━━━ AVAILABLE DATA

(** ** Where the code and the stated claims part *)

(** C6, as stated, fails: after an estimator fault the Decision names its
    reason field [error], the no-face Decision names it [msg]. *)
Lemma inference_fault_field_names_differ :
  exists image_np e d1 d2,
    Demo.decode (image Demo.faulty_crop) = Return image_np
    /\ Demo.detect_and_predict image_np = Raise (Lib e)
    /\ outcome (Demo.age_check Demo.faulty_crop) = Return d1
    /\ outcome (Demo.age_check Demo.blank_picture) = Return d2
    /\ ~ differ_in_reason_text_only d1 d2.
Proof.
  do 4 eexists. repeat (split; [reflexivity|]).
  intros [Hn _]. discriminate Hn.
Qed.

(** C7, as stated, fails: the reason text after an inference fault is
    "Internal Processing Error", which is not the string
    "internal processing error". *)
Lemma inference_fault_reason_text_differs :
  exists image_np e d,
    Demo.decode (image Demo.faulty_crop) = Return image_np
    /\ Demo.detect_and_predict image_np = Raise (Lib e)
    /\ outcome (Demo.age_check Demo.faulty_crop) = Return d
    /\ reason_text d <> Some "internal processing error".
Proof.
  do 3 eexists. repeat (split; [reflexivity|]).
  discriminate.
Qed.

(** ** Further properties of the endpoint, for any service *)

Lemma lookup_in_extra_items (items : list (string * pyval)) (k : string) (e : pyval) :
  dict_lookup items k = Some e ->
  mem_string k decision_fields = false ->
  In (k, e) (extra_items items).
Proof.
  intros Hl Hk. unfold extra_items. apply filter_In. split.
  - induction items as [|[k' v] rest IH]; simpl in Hl; [discriminate|].
    destruct (String.eqb k' k) eqn:Ek.
    + apply String.eqb_eq in Ek. subst k'. injection Hl as <-. left. reflexivity.
    + right. exact (IH Hl).
  - change (negb (mem_string k decision_fields) = true). rewrite Hk. reflexivity.
Qed.

Lemma well_formed_error_entry_is_string (items : list (string * pyval)) :
  well_formed_decision (PyDict items) = true ->
  truthy (dict_get items "error") = true ->
  exists s, dict_get items "error" = PyStr s.
Proof.
  intros Hw Ht. apply truthy_dict_get in Ht as [e [Hl _]].
  unfold dict_get. rewrite Hl.
  assert (Hin := lookup_in_extra_items items "error" e Hl eq_refl).
  simpl in Hw. apply andb_prop in Hw as [_ Hx].
  destruct (extra_items items) as [|[k0 v0] [|other more]].
  - destruct Hin.
  - destruct Hin as [Heq|[]]. injection Heq as _ <-.
    destruct v0; try discriminate Hx. eexists. reflexivity.
  - destruct v0; discriminate Hx.
Qed.

Lemma fail_safe_msg_no_error_report (reason : pyval) :
  ~ error_report (fail_safe "msg" reason).
Proof. apply missing_error_no_error_report. reflexivity. Qed.

Section EndpointFurtherProperties.

Context {pil_image ndarray : Type}.
Variable b64decode : string -> completion lib_exn (list byte).
Variable Image_open : list byte -> completion lib_exn pil_image.
Variable convert_RGB : pil_image -> completion lib_exn pil_image.
Variable np_array : pil_image -> completion lib_exn ndarray.
Variable detect_and_predict : ndarray -> completion pyexn pyval.

Local Abbreviation decode := (decode_image b64decode Image_open convert_RGB np_array).
Local Abbreviation check_with :=
  (age_check b64decode Image_open convert_RGB np_array).
Local Abbreviation check := (check_with detect_and_predict).


(** X1.  With a service that raises no [HTTPException], the fault
    "Empty image payload" is raised exactly for the empty image field. *)
Theorem empty_payload_fault_iff (payload : ImagePayload) :
  (forall image_np status_code detail,
      detect_and_predict image_np <> Raise (HTTPException status_code detail)) ->
  (outcome (check payload) = Raise (HTTPException 400 "Empty image payload")
   <-> image payload = "").
Proof.
  intros Hservice. split.
  - generalize (age_check_path b64decode Image_open convert_RGB np_array
                  detect_and_predict payload).
    generalize (check payload). intros r Hp.
    destruct Hp as [ He | | | image_np sc dt _ _ Hs | | | ];
      simpl; intros Ho; try discriminate Ho.
    + exact He.
    + exfalso. exact (Hservice _ _ _ Hs).
  - intros He. rewrite (check_empty _ _ _ _ _ payload He). reflexivity.
Qed.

━━━━━━

→ **TASK BRIEF**:
Take each line of the material that contains the word "after" and list it.

→ **ANSWER AREA**:
(** C6, as stated, fails: after an estimator fault the Decision names its
(** C7, as stated, fails: the reason text after an inference fault is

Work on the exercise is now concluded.